*** DATASET RECORDS ***

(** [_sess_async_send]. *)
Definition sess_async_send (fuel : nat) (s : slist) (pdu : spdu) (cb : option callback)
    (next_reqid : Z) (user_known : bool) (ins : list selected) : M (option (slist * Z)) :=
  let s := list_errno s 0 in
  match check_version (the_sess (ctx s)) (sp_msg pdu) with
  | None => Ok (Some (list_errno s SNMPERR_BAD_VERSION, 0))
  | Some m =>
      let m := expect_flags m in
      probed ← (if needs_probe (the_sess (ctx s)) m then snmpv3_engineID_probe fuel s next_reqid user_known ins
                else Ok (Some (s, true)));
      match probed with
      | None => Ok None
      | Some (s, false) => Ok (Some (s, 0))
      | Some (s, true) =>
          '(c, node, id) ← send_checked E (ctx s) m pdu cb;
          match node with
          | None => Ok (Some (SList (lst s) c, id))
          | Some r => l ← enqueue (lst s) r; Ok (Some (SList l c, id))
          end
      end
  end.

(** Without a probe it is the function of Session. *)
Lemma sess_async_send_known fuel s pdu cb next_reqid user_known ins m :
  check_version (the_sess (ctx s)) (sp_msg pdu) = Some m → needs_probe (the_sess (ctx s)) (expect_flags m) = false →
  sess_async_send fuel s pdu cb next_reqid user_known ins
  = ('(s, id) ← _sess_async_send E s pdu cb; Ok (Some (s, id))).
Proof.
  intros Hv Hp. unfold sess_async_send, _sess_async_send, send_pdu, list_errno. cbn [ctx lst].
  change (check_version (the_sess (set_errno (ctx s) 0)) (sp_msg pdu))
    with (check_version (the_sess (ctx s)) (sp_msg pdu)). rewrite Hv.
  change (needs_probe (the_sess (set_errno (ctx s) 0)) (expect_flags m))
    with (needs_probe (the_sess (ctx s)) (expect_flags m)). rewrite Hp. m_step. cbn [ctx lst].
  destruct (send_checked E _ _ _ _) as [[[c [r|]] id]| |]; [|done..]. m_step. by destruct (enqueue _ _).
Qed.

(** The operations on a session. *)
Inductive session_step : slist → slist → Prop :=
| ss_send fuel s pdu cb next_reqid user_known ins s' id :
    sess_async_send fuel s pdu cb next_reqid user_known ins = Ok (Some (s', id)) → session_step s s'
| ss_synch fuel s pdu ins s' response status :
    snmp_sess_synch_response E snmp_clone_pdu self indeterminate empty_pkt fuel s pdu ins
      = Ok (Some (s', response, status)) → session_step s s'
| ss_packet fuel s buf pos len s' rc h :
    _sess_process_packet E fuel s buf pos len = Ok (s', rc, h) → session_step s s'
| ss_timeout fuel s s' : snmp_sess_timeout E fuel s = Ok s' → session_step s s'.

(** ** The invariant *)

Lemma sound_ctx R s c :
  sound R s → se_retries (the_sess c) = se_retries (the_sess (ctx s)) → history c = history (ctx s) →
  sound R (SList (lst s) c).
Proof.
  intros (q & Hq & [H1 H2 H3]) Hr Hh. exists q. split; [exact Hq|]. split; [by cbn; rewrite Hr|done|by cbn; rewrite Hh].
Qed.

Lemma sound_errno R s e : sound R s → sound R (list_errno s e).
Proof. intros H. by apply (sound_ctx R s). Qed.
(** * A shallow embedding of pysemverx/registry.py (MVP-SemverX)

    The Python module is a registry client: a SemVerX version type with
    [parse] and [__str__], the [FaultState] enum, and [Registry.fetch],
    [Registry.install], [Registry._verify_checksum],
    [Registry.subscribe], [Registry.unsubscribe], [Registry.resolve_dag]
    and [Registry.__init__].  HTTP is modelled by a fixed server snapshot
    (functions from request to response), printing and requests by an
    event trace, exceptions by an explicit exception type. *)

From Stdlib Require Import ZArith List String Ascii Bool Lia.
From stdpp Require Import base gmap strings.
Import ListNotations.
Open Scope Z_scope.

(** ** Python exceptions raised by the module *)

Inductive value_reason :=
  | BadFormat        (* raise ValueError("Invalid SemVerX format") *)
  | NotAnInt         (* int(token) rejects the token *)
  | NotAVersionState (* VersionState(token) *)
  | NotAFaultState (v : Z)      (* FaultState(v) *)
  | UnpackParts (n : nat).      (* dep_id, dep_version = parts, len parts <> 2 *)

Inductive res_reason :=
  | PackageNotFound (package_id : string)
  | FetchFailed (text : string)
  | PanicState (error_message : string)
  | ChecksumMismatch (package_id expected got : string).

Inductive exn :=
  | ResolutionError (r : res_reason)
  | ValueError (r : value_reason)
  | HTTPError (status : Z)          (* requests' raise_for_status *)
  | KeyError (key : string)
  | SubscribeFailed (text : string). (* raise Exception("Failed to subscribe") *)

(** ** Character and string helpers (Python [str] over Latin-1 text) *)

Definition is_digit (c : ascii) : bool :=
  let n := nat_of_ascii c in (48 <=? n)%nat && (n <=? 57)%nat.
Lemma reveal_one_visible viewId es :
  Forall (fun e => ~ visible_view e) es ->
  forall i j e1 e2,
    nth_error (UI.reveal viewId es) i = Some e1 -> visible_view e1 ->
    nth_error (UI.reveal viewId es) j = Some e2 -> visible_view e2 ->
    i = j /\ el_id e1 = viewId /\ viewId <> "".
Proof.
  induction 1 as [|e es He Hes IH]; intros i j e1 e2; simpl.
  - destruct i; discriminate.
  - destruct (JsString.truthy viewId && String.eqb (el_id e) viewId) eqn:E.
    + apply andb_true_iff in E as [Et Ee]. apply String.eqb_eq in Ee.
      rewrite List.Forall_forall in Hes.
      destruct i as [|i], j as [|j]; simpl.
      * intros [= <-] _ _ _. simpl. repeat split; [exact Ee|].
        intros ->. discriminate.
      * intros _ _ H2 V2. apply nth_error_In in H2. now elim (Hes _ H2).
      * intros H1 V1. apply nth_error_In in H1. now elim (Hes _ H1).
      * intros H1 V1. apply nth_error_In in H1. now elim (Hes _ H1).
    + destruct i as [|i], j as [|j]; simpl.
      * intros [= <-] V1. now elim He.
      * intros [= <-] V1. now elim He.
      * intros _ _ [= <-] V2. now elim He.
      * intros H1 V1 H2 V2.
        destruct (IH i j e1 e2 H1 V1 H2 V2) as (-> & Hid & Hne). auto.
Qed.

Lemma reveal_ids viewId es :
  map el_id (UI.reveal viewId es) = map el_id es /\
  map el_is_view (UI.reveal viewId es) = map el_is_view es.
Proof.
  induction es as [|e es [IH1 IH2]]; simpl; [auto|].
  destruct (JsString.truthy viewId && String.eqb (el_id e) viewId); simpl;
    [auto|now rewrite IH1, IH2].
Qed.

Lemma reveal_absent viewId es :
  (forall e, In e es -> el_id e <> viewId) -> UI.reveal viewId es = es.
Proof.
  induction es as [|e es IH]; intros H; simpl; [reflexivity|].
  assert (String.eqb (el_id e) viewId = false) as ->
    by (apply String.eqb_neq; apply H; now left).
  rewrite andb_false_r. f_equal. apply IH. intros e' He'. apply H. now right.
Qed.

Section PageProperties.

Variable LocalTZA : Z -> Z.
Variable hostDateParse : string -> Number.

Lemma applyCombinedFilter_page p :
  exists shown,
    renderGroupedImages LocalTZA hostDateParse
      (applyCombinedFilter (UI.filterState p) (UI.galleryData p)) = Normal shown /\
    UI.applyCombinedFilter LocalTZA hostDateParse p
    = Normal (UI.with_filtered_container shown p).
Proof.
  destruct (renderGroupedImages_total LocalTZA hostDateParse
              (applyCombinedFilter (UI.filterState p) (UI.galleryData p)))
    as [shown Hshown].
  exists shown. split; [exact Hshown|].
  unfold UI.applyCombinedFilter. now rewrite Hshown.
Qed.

*** End of DATASET RECORDS ***

Each entry shown above must be retyped word for word.

SOLUTION FOR THIS TASK:
(** [_sess_async_send]. *)
Definition sess_async_send (fuel : nat) (s : slist) (pdu : spdu) (cb : option callback)
    (next_reqid : Z) (user_known : bool) (ins : list selected) : M (option (slist * Z)) :=
  let s := list_errno s 0 in
  match check_version (the_sess (ctx s)) (sp_msg pdu) with
  | None => Ok (Some (list_errno s SNMPERR_BAD_VERSION, 0))
  | Some m =>
      let m := expect_flags m in
      probed ← (if needs_probe (the_sess (ctx s)) m then snmpv3_engineID_probe fuel s next_reqid user_known ins
                else Ok (Some (s, true)));
      match probed with
      | None => Ok None
      | Some (s, false) => Ok (Some (s, 0))
      | Some (s, true) =>
          '(c, node, id) ← send_checked E (ctx s) m pdu cb;
          match node with
          | None => Ok (Some (SList (lst s) c, id))
          | Some r => l ← enqueue (lst s) r; Ok (Some (SList l c, id))
          end
      end
  end.

(** Without a probe it is the function of Session. *)
Lemma sess_async_send_known fuel s pdu cb next_reqid user_known ins m :
  check_version (the_sess (ctx s)) (sp_msg pdu) = Some m → needs_probe (the_sess (ctx s)) (expect_flags m) = false →
  sess_async_send fuel s pdu cb next_reqid user_known ins
  = ('(s, id) ← _sess_async_send E s pdu cb; Ok (Some (s, id))).
Proof.
  intros Hv Hp. unfold sess_async_send, _sess_async_send, send_pdu, list_errno. cbn [ctx lst].
  change (check_version (the_sess (set_errno (ctx s) 0)) (sp_msg pdu))
    with (check_version (the_sess (ctx s)) (sp_msg pdu)). rewrite Hv.
  change (needs_probe (the_sess (set_errno (ctx s) 0)) (expect_flags m))
    with (needs_probe (the_sess (ctx s)) (expect_flags m)). rewrite Hp. m_step. cbn [ctx lst].
  destruct (send_checked E _ _ _ _) as [[[c [r|]] id]| |]; [|done..]. m_step. by destruct (enqueue _ _).
Qed.

(** The operations on a session. *)
Inductive session_step : slist → slist → Prop :=
| ss_send fuel s pdu cb next_reqid user_known ins s' id :
    sess_async_send fuel s pdu cb next_reqid user_known ins = Ok (Some (s', id)) → session_step s s'
| ss_synch fuel s pdu ins s' response status :
    snmp_sess_synch_response E snmp_clone_pdu self indeterminate empty_pkt fuel s pdu ins
      = Ok (Some (s', response, status)) → session_step s s'
| ss_packet fuel s buf pos len s' rc h :
    _sess_process_packet E fuel s buf pos len = Ok (s', rc, h) → session_step s s'
| ss_timeout fuel s s' : snmp_sess_timeout E fuel s = Ok s' → session_step s s'.

(** ** The invariant *)

Lemma sound_ctx R s c :
  sound R s → se_retries (the_sess c) = se_retries (the_sess (ctx s)) → history c = history (ctx s) →
  sound R (SList (lst s) c).
Proof.
  intros (q & Hq & [H1 H2 H3]) Hr Hh. exists q. split; [exact Hq|]. split; [by cbn; rewrite Hr|done|by cbn; rewrite Hh].
Qed.

Lemma sound_errno R s e : sound R s → sound R (list_errno s e).
Proof. intros H. by apply (sound_ctx R s). Qed.
(** * A shallow embedding of pysemverx/registry.py (MVP-SemverX)

    The Python module is a registry client: a SemVerX version type with
    [parse] and [__str__], the [FaultState] enum, and [Registry.fetch],
    [Registry.install], [Registry._verify_checksum],
    [Registry.subscribe], [Registry.unsubscribe], [Registry.resolve_dag]
    and [Registry.__init__].  HTTP is modelled by a fixed server snapshot
    (functions from request to response), printing and requests by an
    event trace, exceptions by an explicit exception type. *)

From Stdlib Require Import ZArith List String Ascii Bool Lia.
From stdpp Require Import base gmap strings.
Import ListNotations.
Open Scope Z_scope.

(** ** Python exceptions raised by the module *)

Inductive value_reason :=
  | BadFormat        (* raise ValueError("Invalid SemVerX format") *)
  | NotAnInt         (* int(token) rejects the token *)
  | NotAVersionState (* VersionState(token) *)
  | NotAFaultState (v : Z)      (* FaultState(v) *)
  | UnpackParts (n : nat).      (* dep_id, dep_version = parts, len parts <> 2 *)

Inductive res_reason :=
  | PackageNotFound (package_id : string)
  | FetchFailed (text : string)
  | PanicState (error_message : string)
  | ChecksumMismatch (package_id expected got : string).

Inductive exn :=
  | ResolutionError (r : res_reason)
  | ValueError (r : value_reason)
  | HTTPError (status : Z)          (* requests' raise_for_status *)
  | KeyError (key : string)
  | SubscribeFailed (text : string). (* raise Exception("Failed to subscribe") *)

(** ** Character and string helpers (Python [str] over Latin-1 text) *)

Definition is_digit (c : ascii) : bool :=
  let n := nat_of_ascii c in (48 <=? n)%nat && (n <=? 57)%nat.
Lemma reveal_one_visible viewId es :
  Forall (fun e => ~ visible_view e) es ->
  forall i j e1 e2,
    nth_error (UI.reveal viewId es) i = Some e1 -> visible_view e1 ->
    nth_error (UI.reveal viewId es) j = Some e2 -> visible_view e2 ->
    i = j /\ el_id e1 = viewId /\ viewId <> "".
Proof.
  induction 1 as [|e es He Hes IH]; intros i j e1 e2; simpl.
  - destruct i; discriminate.
  - destruct (JsString.truthy viewId && String.eqb (el_id e) viewId) eqn:E.
    + apply andb_true_iff in E as [Et Ee]. apply String.eqb_eq in Ee.
      rewrite List.Forall_forall in Hes.
      destruct i as [|i], j as [|j]; simpl.
      * intros [= <-] _ _ _. simpl. repeat split; [exact Ee|].
        intros ->. discriminate.
      * intros _ _ H2 V2. apply nth_error_In in H2. now elim (Hes _ H2).
      * intros H1 V1. apply nth_error_In in H1. now elim (Hes _ H1).
      * intros H1 V1. apply nth_error_In in H1. now elim (Hes _ H1).
    + destruct i as [|i], j as [|j]; simpl.
      * intros [= <-] V1. now elim He.
      * intros [= <-] V1. now elim He.
      * intros _ _ [= <-] V2. now elim He.
      * intros H1 V1 H2 V2.
        destruct (IH i j e1 e2 H1 V1 H2 V2) as (-> & Hid & Hne). auto.
Qed.

Lemma reveal_ids viewId es :
  map el_id (UI.reveal viewId es) = map el_id es /\
  map el_is_view (UI.reveal viewId es) = map el_is_view es.
Proof.
  induction es as [|e es [IH1 IH2]]; simpl; [auto|].
  destruct (JsString.truthy viewId && String.eqb (el_id e) viewId); simpl;
    [auto|now rewrite IH1, IH2].
Qed.

Lemma reveal_absent viewId es :
  (forall e, In e es -> el_id e <> viewId) -> UI.reveal viewId es = es.
Proof.
  induction es as [|e es IH]; intros H; simpl; [reflexivity|].
  assert (String.eqb (el_id e) viewId = false) as ->
    by (apply String.eqb_neq; apply H; now left).
  rewrite andb_false_r. f_equal. apply IH. intros e' He'. apply H. now right.
Qed.

Section PageProperties.

Variable LocalTZA : Z -> Z.
Variable hostDateParse : string -> Number.

Lemma applyCombinedFilter_page p :
  exists shown,
    renderGroupedImages LocalTZA hostDateParse
      (applyCombinedFilter (UI.filterState p) (UI.galleryData p)) = Normal shown /\
    UI.applyCombinedFilter LocalTZA hostDateParse p
    = Normal (UI.with_filtered_container shown p).
Proof.
  destruct (renderGroupedImages_total LocalTZA hostDateParse
              (applyCombinedFilter (UI.filterState p) (UI.galleryData p)))
    as [shown Hshown].
  exists shown. split; [exact Hshown|].
  unfold UI.applyCombinedFilter. now rewrite Hshown.
Qed.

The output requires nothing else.